En la presencia está el crimen

Domingo, 02/03/2025 09:44 AM

En 1830, la salida de Bolívar Bogotá, tiene las tonalidades místicas y dolorosas del Tolstoi atormentado que huye de Yasnaya Poliana. Afrontan los mismos espantos: la revelación de una pronta hecatombe que está en el aire, en las siniestras figuras de hombres ambiciosos, en la pronta convulsión de un pueblo largamente esclavizado y que irremediablemente habrá de ser confundido con los nuevos dogmas.

Los clamores, las alertas continuas de sus visiones se pierden en el mare magnum de las intrigas: una horda de badulaques liberales, con frenesí agresivo, en cada caso, se mofan de ambos pensadores (Bolívar y Tolstoi); es el calvario que precede a la nada. Ninguno de los dos sabe ciertamente adónde ir. La tierra, el aire, el hombre mismo, se les hace insoportable. Buscan el camino del olvido y de la impersonalidad eterna: aniquilar toda presencia, que es la causa de las agresiones y de las infinitas inconformidades de sus semejantes.

Tolstoi llega a la miserable estación ferroviaria de Astopovo, agitado, agotado, tembloroso: con su muerte se desplomará la vieja Rusia; él que la ha penetrado hasta los tuétanos con su genio, en sus obras... El otro llega a Santa Marta, lívido, descarnado, con una nube congelada de tristeza en la mirada. Está desahuciado de toda esperanza; son dos tragedias aparentemente diferentes en lo circunstancial y político, aunque reflejan la agonía asfixiante de dos partos desgarradores para la humanidad.

Y la naturaleza que los había convertido en una fuerza rectificadora del mal, los deja morir en sus propios medios, allí donde recibieron sus sueños, sus glorias y sus tormentos.

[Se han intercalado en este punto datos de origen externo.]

Lemma create_service_shape name namespace spec :
  exists body logged msg,
    (forall owner, metadata_name (body owner) = Some name)
    /\ forall w, create_service name namespace spec w
                 = guarded_create Service name namespace body logged msg w.
Proof.
  eexists (fun owner => _), (Some _), _. split; cycle 1.
  - intros w. unfold create_service. same_run.
  - intros owner; reflexivity.
Qed.


Lemma create_filestore_pvc_shape environ name namespace spec :
  well_typed_spec spec = true ->
  exists body msg,
    (forall owner, metadata_name (body owner) = Some ("odoo-filestore-" ++ name))
    /\ forall w, create_filestore_pvc environ name namespace spec w
                 = guarded_create PersistentVolumeClaim name namespace body None msg w.
Proof.
  intros Hspec. destruct (well_typed_spec_inv _ Hspec) as ((d & Hd) & _).
  eexists (fun owner => _), _. split; cycle 1.
  - intros w. unfold create_filestore_pvc. rewrite Hd.
    unfold lift, py_get. same_run.
  - intros owner; reflexivity.
Qed.


Lemma create_ingress_shape environ name namespace spec :
  well_typed_spec spec = true ->
  exists body logged msg,
    (forall owner, metadata_name (body owner) = Some name)
    /\ forall w, create_ingress environ name namespace spec w
                 = guarded_create Ingress name namespace body logged msg w.
Proof.
  intros Hspec. destruct (well_typed_spec_inv _ Hspec) as (_ & _ & (d & Hd) & _).
  eexists (fun owner => _), (Some _), _. split; cycle 1.
  - intros w. unfold create_ingress. rewrite Hd.
    unfold lift, py_get. same_run.
  - intros owner; reflexivity.
Qed.

Lemma addon_loop_total l : forall i,
  forallb is_dict l = true -> exists parts, addon_loop i l = Ok parts.
Proof.
  induction l as [|addon l IH]; intros i H.
  - eexists. reflexivity.
  - cbn [forallb] in H. apply andb_prop in H as [Hd Hl].
    destruct addon as [| | | | |d]; try discriminate Hd.
    destruct (IH (S i) Hl) as [[[vs cs] ms] Hrest].
    cbn [addon_loop addon_round py_get]. rewrite Hrest. eexists. reflexivity.
Qed.

Lemma bind_pure {A B} (m : M A) (a : A) (f : A -> M B) :
  (forall w, m w = (Ok a, w)) -> forall w, bind m f w = f a w.
Proof. intros H w. unfold bind. rewrite H. reflexivity. Qed.

Lemma bind_ext {A B} (m : M A) (f g : A -> M B) w :
  (forall a w', f a w' = g a w') -> bind m f w = bind m g w.
Proof. intros H. unfold bind. destruct (m w) as [[a|e] w']; [apply H | reflexivity]. Qed.

Lemma addon_parts_total (addons : value) :
  (addons = VNone \/ exists l, addons = VList l /\ forallb is_dict l = true) ->
  exists parts, forall w,
    (if truthy addons
     then bind (lift (py_iter addons)) (fun l => lift (addon_loop 0 l))
     else ret ([], [], [])) w = (Ok parts, w).
Proof.
  intros [->|(l & -> & Hl)].
  - eexists. intros w. reflexivity.
  - destruct l as [|a l].
    + eexists. intros w. reflexivity.
    + destruct (addon_loop_total (a :: l) O Hl) as [parts Hp].
      exists parts. intros w. cbn [truthy py_iter]. unfold bind, lift. rewrite Hp. reflexivity.
Qed.

Lemma create_deployment_shape environ name namespace spec :
  well_typed_spec spec = true ->
  exists body logged msg,
    (forall owner, metadata_name (body owner) = Some name)
    /\ forall w, create_deployment environ name namespace spec w
                 = guarded_create Deployment name namespace body logged msg w.
Proof.
  intros Hspec. destruct (well_typed_spec_inv _ Hspec) as (_ & _ & _ & Haddons).
  destruct (addon_parts_total _ Haddons) as [[[vs cs] ms] Hparts].
  eexists (fun owner => _), (Some _), _. split; cycle 1.
  - intros w. unfold create_deployment. cbv zeta.
    unfold guarded_create. apply bind_ext. intros owner w1.
    rewrite (bind_pure _ _ _ Hparts). cbv iota beta.
    unfold bind, try_except, on_conflict.
    match goal with
    | |- ?L = ?R =>
      match L with
      | context [create_namespaced ?k ?ns ?b ?w1] =>
          match R with
          | context [create_namespaced k ns ?b' w1] => unify b' b
          end;
          destruct (create_namespaced k ns b w1) as [[[]|[status ?| | | | | | | | |]] ?];
          try reflexivity;
          destruct (status =? 409); reflexivity
      end
    end.
  - intros owner; reflexivity.
Qed.









(** ** Dictionaries: what is written is what is read *)

Lemma dict_lookup_set_eq k v d : dict_lookup k (dict_set k v d) = Some v.
Proof.
  induction d as [|[k' v'] d IH]; cbn.
  - rewrite String.eqb_refl. reflexivity.
  - destruct (String.eqb k k') eqn:E; cbn; rewrite E; [reflexivity | exact IH].
Qed.

Lemma dict_lookup_set_ne k k' v d :
  k <> k' -> dict_lookup k (dict_set k' v d) = dict_lookup k d.
Proof.
  intros Hne. induction d as [|[k0 v0] d IH]; cbn.
  - destruct (String.eqb k k') eqn:E; [|reflexivity].
    apply String.eqb_eq in E. contradiction.
  - destruct (String.eqb k' k0) eqn:E; cbn.
    + apply String.eqb_eq in E. subst k0.
      destruct (String.eqb k k') eqn:E'; [|reflexivity].
      apply String.eqb_eq in E'. contradiction.
    + rewrite IH. reflexivity.
Qed.

Lemma dict_lookup_del_ne k k' d :
  k <> k' -> dict_lookup k (dict_del k' d) = dict_lookup k d.
Proof.
  intros Hne. induction d as [|[k0 v0] d IH]; cbn; [reflexivity|].
  destruct (String.eqb k' k0) eqn:E; cbn.
  - apply String.eqb_eq in E. subst k0.
    destruct (String.eqb k k') eqn:E'; [|reflexivity].
    apply String.eqb_eq in E'. contradiction.
  - rewrite IH. reflexivity.
Qed.

Lemma dict_has_lookup k d : dict_has k d = false <-> dict_lookup k d = None.
Proof. unfold dict_has. destruct (dict_lookup k d); split; intros H; congruence. Qed.

Lemma dict_lookup_del_eq k d :
  unique_keys d = true -> dict_lookup k (dict_del k d) = None.
Proof.
  induction d as [|[k0 v0] d IH]; cbn; [reflexivity|].
  intros H. apply andb_prop in H as [Hfresh Hd].
  destruct (String.eqb k k0) eqn:E; cbn.
  - apply String.eqb_eq in E. subst k0.
    apply negb_true_iff in Hfresh. apply dict_has_lookup. exact Hfresh.
  - rewrite E. apply IH. exact Hd.
Qed.

Lemma unique_keys_set k v d : unique_keys d = true -> unique_keys (dict_set k v d) = true.
Proof.
  induction d as [|[k0 v0] d IH]; cbn; [reflexivity|].
  intros H. apply andb_prop in H as [Hfresh Hd].
  destruct (String.eqb k k0) eqn:E; cbn.
  - rewrite Hfresh, Hd. reflexivity.
  - rewrite (IH Hd), andb_true_r.
    apply negb_true_iff, dict_has_lookup.
    rewrite dict_lookup_set_ne.
    + apply dict_has_lookup, negb_true_iff. exact Hfresh.
    + intros ->. rewrite String.eqb_refl in E. discriminate E.
Qed.

Lemma unique_keys_del k d : unique_keys d = true -> unique_keys (dict_del k d) = true.
Proof.
  induction d as [|[k0 v0] d IH]; cbn; [reflexivity|].
  intros H. apply andb_prop in H as [Hfresh Hd].
  destruct (String.eqb k k0) eqn:E; cbn; [exact Hd|].
  rewrite (IH Hd), andb_true_r.
  apply negb_true_iff, dict_has_lookup.
  destruct (String.eqb_spec k0 k) as [->|Hne].
  - apply dict_lookup_del_eq. exact Hd.
  - rewrite dict_lookup_del_ne by exact Hne.
    apply dict_has_lookup, negb_true_iff. exact Hfresh.
Qed.

Lemma unique_keys_update d p : unique_keys d = true -> unique_keys (dict_update d p) = true.
Proof.
  unfold dict_update. revert d.
  induction p as [|[k v] p IH]; intros d Hd; cbn; [exact Hd|].
  apply IH. apply unique_keys_set. exact Hd.
Qed.

(** [d.update(p)]: a key of [p] reads as [p] gives it, any other key as
    before. *)
Lemma dict_lookup_update k d p :
  unique_keys p = true ->
  dict_lookup k (dict_update d p)
  = match dict_lookup k p with
    | Some v => Some v
    | None => dict_lookup k d
    end.
Proof.
  unfold dict_update. revert d.
  induction p as [|[k0 v0] p IH]; intros d Hp; cbn; [reflexivity|].
  apply andb_prop in Hp as [Hfresh Hp].
  rewrite (IH _ Hp).
  destruct (String.eqb k k0) eqn:E.
  - apply String.eqb_eq in E. subst k0.
    apply negb_true_iff, dict_has_lookup in Hfresh. rewrite Hfresh.
    apply dict_lookup_set_eq.
  - destruct (dict_lookup k p); [reflexivity|].
    apply dict_lookup_set_ne. intros ->. rewrite String.eqb_refl in E. discriminate E.
Qed.

(** ** Merge patches *)

Lemma merge_patch_dict t p :
  merge_patch t (VDict p)
  = VDict (merge_entries p (match t with VDict d => d | _ => [] end)).
Proof. reflexivity. Qed.

Lemma merge_patch_scalar t v : is_dict v = false -> merge_patch t v = v.
Proof. destruct v; intros H; try reflexivity. discriminate H. Qed.

Lemma unique_keys_merge_entries p : forall acc,
  unique_keys acc = true -> unique_keys (merge_entries p acc) = true.
Proof.
  induction p as [|[k v] p IH]; intros acc Hacc; [exact Hacc|].
  cbn [merge_entries]. apply IH.
  destruct v; try (apply unique_keys_set; exact Hacc).
  apply unique_keys_del. exact Hacc.
Qed.

(** A key reads after the merge as the patch says: removed when the
    patch gives [None], merged when it gives a value, untouched when the
    patch does not name it. *)
Lemma merge_entries_lookup k p : forall acc,
  unique_keys p = true ->
  unique_keys acc = true ->
  dict_lookup k (merge_entries p acc)
  = match dict_lookup k p with
    | None => dict_lookup k acc
    | Some VNone => None
    | Some v => Some (merge_patch (dict_get acc k VNone) v)
    end.
Proof.
  induction p as [|[k0 v0] p IH]; intros acc Hp Hacc; [reflexivity|].
  cbn [merge_entries unique_keys dict_lookup] in *.
  apply andb_prop in Hp as [Hfresh Hp].
  apply negb_true_iff, dict_has_lookup in Hfresh.
  set (acc' := match v0 with
               | VNone => dict_del k0 acc
               | _ => dict_set k0 (merge_patch (dict_get acc k0 VNone) v0) acc
               end).
  assert (Hacc' : unique_keys acc' = true).
  { subst acc'. destruct v0; try (apply unique_keys_set; exact Hacc).
    apply unique_keys_del. exact Hacc. }
  rewrite (IH _ Hp Hacc').
  destruct (String.eqb k k0) eqn:E.
  - apply String.eqb_eq in E. subst k0. rewrite Hfresh. subst acc'.
    destruct v0; try apply dict_lookup_set_eq.
    apply dict_lookup_del_eq. exact Hacc.
  - assert (Hne : k <> k0) by (intros ->; rewrite String.eqb_refl in E; discriminate E).
    assert (Hsame : dict_lookup k acc' = dict_lookup k acc).
    { subst acc'. destruct v0; try (apply dict_lookup_set_ne; exact Hne).
      apply dict_lookup_del_ne. exact Hne. }
    assert (Hget : dict_get acc' k VNone = dict_get acc k VNone).
    { unfold dict_get. rewrite Hsame. reflexivity. }
    rewrite Hsame, Hget. reflexivity.
Qed.

(** ** Status patches *)

Lemma patch_status_run name namespace status_patch w inst :
  instances w !! (namespace, name) = Some inst ->
  well_formed_instance inst = true ->
  status_reachable w ->
  patch_status name namespace status_patch w
  = (Ok tt, set_instances (insert (namespace, name) (patched inst status_patch))
              (tick (tick w))).
Proof.
  intros Hinst Hwf [Hget Hpatch].
  unfold patch_status, try_except, bind, get_namespaced_custom_object,
    patch_namespaced_custom_object_status, external.
  rewrite Hget. cbn [tick instances clock faults]. rewrite Hinst.
  destruct inst as [| | | | |i]; try discriminate Hwf.
  cbn [lift py_get]. unfold dict_get at 1.
  cbn [well_formed_instance] in Hwf.
  unfold patched, current_status.
  destruct (dict_lookup "status" i) as [[| | | | |d]|] eqn:Hs; try discriminate Hwf.
  - cbn [py_update lift tick faults instances clock]. rewrite Hpatch, Hinst.
    rewrite merge_patch_dict. cbn [merge_entries]. unfold dict_get at 1. rewrite Hs.
    rewrite merge_patch_dict. reflexivity.
  - cbn [py_update lift tick faults instances clock]. rewrite Hpatch, Hinst.
    rewrite merge_patch_dict. cbn [merge_entries]. unfold dict_get at 1. rewrite Hs.
    rewrite merge_patch_dict. reflexivity.
Qed.

Lemma current_status_unique inst :
  well_formed_instance inst = true -> unique_keys (current_status inst) = true.
Proof.
  destruct inst as [| | | | |i]; try discriminate. cbn.
  destruct (dict_lookup "status" i) as [[| | | | |d]|]; try discriminate; [|reflexivity].
  intros H. apply andb_prop in H as [H _]. exact H.
Qed.

Lemma status_field_current inst k :
  well_formed_instance inst = true ->
  status_field inst k = dict_get (current_status inst) k VNone.
Proof.
  destruct inst as [| | | | |i]; try discriminate. cbn.
  destruct (dict_lookup "status" i) as [[| | | | |d]|]; try discriminate; reflexivity.
Qed.

Lemma status_field_patched inst p k :
  well_formed_instance inst = true ->
  status_field (patched inst p) k
  = dict_get (merge_entries (dict_update (current_status inst) p) (current_status inst)) k VNone.
Proof.
  destruct inst as [| | | | |i]; try discriminate. intros _.
  unfold patched, status_field. rewrite dict_lookup_set_eq. reflexivity.
Qed.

Acerquémonos más a la materia humana, a la sangre y a la conciencia dolorosa de donde provenimos; mentes sutiles y profundas han llegado a ver en nosotros una mixtura misteriosa de impaciencia y maldición. (El proceso de la santidad, en nosotros, al contrario de otras razas, se da por una alta purificación interior. No necesitamos recurrir al infierno para salir mejor formados y endurecidos de él: hemos nacido con el infierno por dentro). Hay algo torturante: el odio profundo de mezclas que pugnan por integrarse, por buscar su lugar, reconciliarse en nosotros mismos; se perciben en nuestro espíritu el esfuerzo agotador de este reacomodo de culturas tan dispares. ¿Una lucha dolorosa, donde de momento parece triunfar la equivocación y lo grotesco? No hay una personalidad definida en la conformación de esta tierra que se liberó de la abominable España y sus reyes; hemos estado deambulando, como a ciegas, en medio de la más terrible desorientación. En esta confusión de autodestrucción -dice Teresa de la Parra- se encierran nuestros errores, nuestra absurda democracia, nuestra errante inestabilidad.

En contraposición a lo anterior, encontramos que de esa composición han provenido también individualidades extraordinarias, muy coloridas y vivaces, como jamás podrían darse en ningún otro lugar de la tierra. Bolívar es tal vez el ejemplo más completo de este crisol: Todo su ser se desarrolla en una incertidumbre de profundas melancolías; sus ojos negros y brillantes: el fuego atávico de lo sublime, místico y salvaje de lo español, del negro, del indio. Elementos, también, justamente vivaces en la obra de José Martí. Se revela Bolívar a veces taciturno, retraído, dominado por sombríos pensamientos; parece un indio que contempla resignado y triste la pérdida de sus antepasados, sus costumbres y su cultura. Otras veces ríe franca, ingenuamente, como esos muchachos mestizos de nuestros pueblos bulliciosos; o estalla en una verbosidad colorida, penetrante, burlona o divertida de la que nadie puede sustraerse: la plasticidad vivaz y expresiva del negro. Agreguemos que es feo y sublime como el español; lleno de un desprecio amargo por la vida: desafiando a la muerte con desparpajo y serenidad. Quizá pensando en él Teresa de la Parra dijo que se elabora en nosotros algún tipo social exquisito y complejo que aún no sospechamos.